A New Form of Beauty Parts 1-4 is a 1983 compilation album by Irish rock band Virgin Prunes. It collected parts 1 through 4 of the A New Form of Beauty project, which were issued by Rough Trade Records during 1981 and 1982.

History
A New Form of Beauty 1 (1981), issued as a 7" single, featured the songs "Sandpaper Lullaby" and "Sleep / Fantasy Dreams". It was followed by the 10" single A New Form of Beauty 2 (1981), which featured "Come to Daddy" and two other tracks. A New Form of Beauty 3 (1981) was a four-song 12" EP consisting of "Beast (Seven Bastard Suck)" on one side, and three tracks on the other side, subtitled "The Slow Children".

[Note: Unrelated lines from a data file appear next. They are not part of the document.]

(** [checkOrCreatePlacementGroup] changes the status only, and in it
    neither the expiry nor the management state. *)
Lemma checkOrCreatePlacementGroup_keeps (client : awsclient.Client S) pg infra
    (w : world S) :
  wp (awsplacementgroup.checkOrCreatePlacementGroup strings_Title SetStatusCondition
        client pg infra) w
    (fun r _ =>
       forall pg' err, r = Done (pg', err) ->
         statusOnly pg pg'
         /\ Status_ExpiresAt (Status pg') = Status_ExpiresAt (Status pg)
         /\ Status_ManagementState (Status pg') = Status_ManagementState (Status pg)).
Proof.
  assert (Hsame : forall (err : option error) (w0 : world S),
            wp (ret (pg, err)) w0
              (fun r _ =>
                 forall pg' err', r = Done (pg', err') ->
                   statusOnly pg pg'
                   /\ Status_ExpiresAt (Status pg') = Status_ExpiresAt (Status pg)
                   /\ Status_ManagementState (Status pg')
                      = Status_ManagementState (Status pg))).
  { intros err w0. apply wp_ret. intros pg' err' [= <- <-].
    split; [apply statusOnly_refl|done]. }
  assert (Hkept : forall (m : M S AWSPlacementGroup) (k : AWSPlacementGroup -> option error)
                         (w0 : world S),
            wp m w0 (keeps pg w0) ->
            wp (let* pg0 := m in ret (pg0, k pg0)) w0
              (fun r _ =>
                 forall pg' err', r = Done (pg', err') ->
                   statusOnly pg pg'
                   /\ Status_ExpiresAt (Status pg') = Status_ExpiresAt (Status pg)
                   /\ Status_ManagementState (Status pg')
                      = Status_ManagementState (Status pg))).
  { intros m k w0 Hm. apply wp_bind. eapply wp_mono; [exact Hm|].
    intros r w1 (_ & pg1 & -> & ? & ? & ?). apply wp_ret. by intros pg' err' [= <- <-]. }
  unfold awsplacementgroup.checkOrCreatePlacementGroup.
  apply wp_bind, wp_call. intros placementGroups err s' _.
  destruct (awsplacementgroup.describeFailed err); [apply Hsame|].
  destruct placementGroups as [placementGroups|]; [|by apply wp_panic].
  destruct (ec2.DescribePlacementGroupsOutput_PlacementGroups placementGroups)
    as [|placementGroup [|placementGroup' rest]]; [| |apply Hsame].
  - (* the create path *)
    apply wp_bind, wp_lift.
    destruct (awsplacementgroup.buildPlacementGroupTagList _ _ _) as [tagList|]; [|done].
    assert (Hcreate : forall input (w0 : world S),
              wp (let* (out, err0) :=
                    call (awsclient.CreatePlacementGroup client) CreatePlacementGroupCall
                      input in
                  match err0 with
                  | Some e =>
                      let werr := Wrapf "failed to create aws placement group: %w" e in
                      let* pg0 :=
                        awsplacementgroup.setStatusCondition SetStatusCondition pg
                          (metav1.mkCondition awsplacementgroup.readyConditionType
                             metav1.ConditionFalse
                             awsplacementgroup.creationFailedConditionReason (Some werr)) in
                      ret (pg0, Some werr)
                  | None =>
                      let* pg0 :=
                        awsplacementgroup.setStatusCondition SetStatusCondition pg
                          (metav1.mkCondition awsplacementgroup.readyConditionType
                             metav1.ConditionTrue
                             awsplacementgroup.creationSucceededConditionReason None) in
                      match out with
                      | None => panic
                      | Some out =>
                          match ec2.CreatePlacementGroupOutput_PlacementGroup out with
                          | None => panic
                          | Some created =>
                              match ec2.PlacementGroup_GroupName created,
                                    ec2.PlacementGroup_GroupId created with
                              | Some _, Some _ => ret (pg0, None)
                              | _, _ => panic
                              end
                          end
                      end
                  end) w0
                (fun r _ =>
                   forall pg' err', r = Done (pg', err') ->
                     statusOnly pg pg'
                     /\ Status_ExpiresAt (Status pg') = Status_ExpiresAt (Status pg)
                     /\ Status_ManagementState (Status pg')
                        = Status_ManagementState (Status pg))).
    { intros input w0. apply wp_bind, wp_call. intros out err0 s0 _.
      destruct err0 as [e|].
      - apply (Hkept _ (fun _ => Some _)). apply setStatusCondition_keeps.
      - apply wp_bind. eapply wp_mono; [apply setStatusCondition_keeps|].
        intros r w1 (_ & pg1 & -> & ? & ? & ?).
        destruct out as [out|]; [|by apply wp_panic].
        destruct (ec2.CreatePlacementGroupOutput_PlacementGroup out) as [created|];
          [|by apply wp_panic].
        destruct (ec2.PlacementGroup_GroupName created), (ec2.PlacementGroup_GroupId created);
          try (by apply wp_panic).
        apply wp_ret. by intros pg' err' [= <- <-]. }
    destruct (ManagementSpec_Managed _) as [managed|]; [|by apply wp_panic].
    repeat match goal with
           | |- wp (if ?b then _ else _) _ _ => destruct b
           end; try apply Hcreate. apply Hsame.
  - (* the group exists *)
    apply wp_bind, wp_lift.
    destruct (awsplacementgroup.validateExistingPlacementGroupConfig _ _) as [[e|]|];
      [| |done].
    + apply (Hkept _ (fun _ => Some _)). apply setStatusCondition_keeps.
    + apply (Hkept _ (fun _ => None)). apply setObservedConfiguration_keeps.
Qed.

End ReconcileSteps.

The final musical installment in the series, A New Form of Beauty 4 (1982), was a cassette release consisting of "Din Glorious", a mixture of previous A New Form of Beauty tracks and taped sounds recorded at the A New Form of Beauty 5 exhibition at the Douglas Hyde Gallery at Trinity College Dublin on 8 November 1981.

The project also included two additional pieces, the unpublished book A New Form of Beauty 6 and the unreleased film A New Form of Beauty 7.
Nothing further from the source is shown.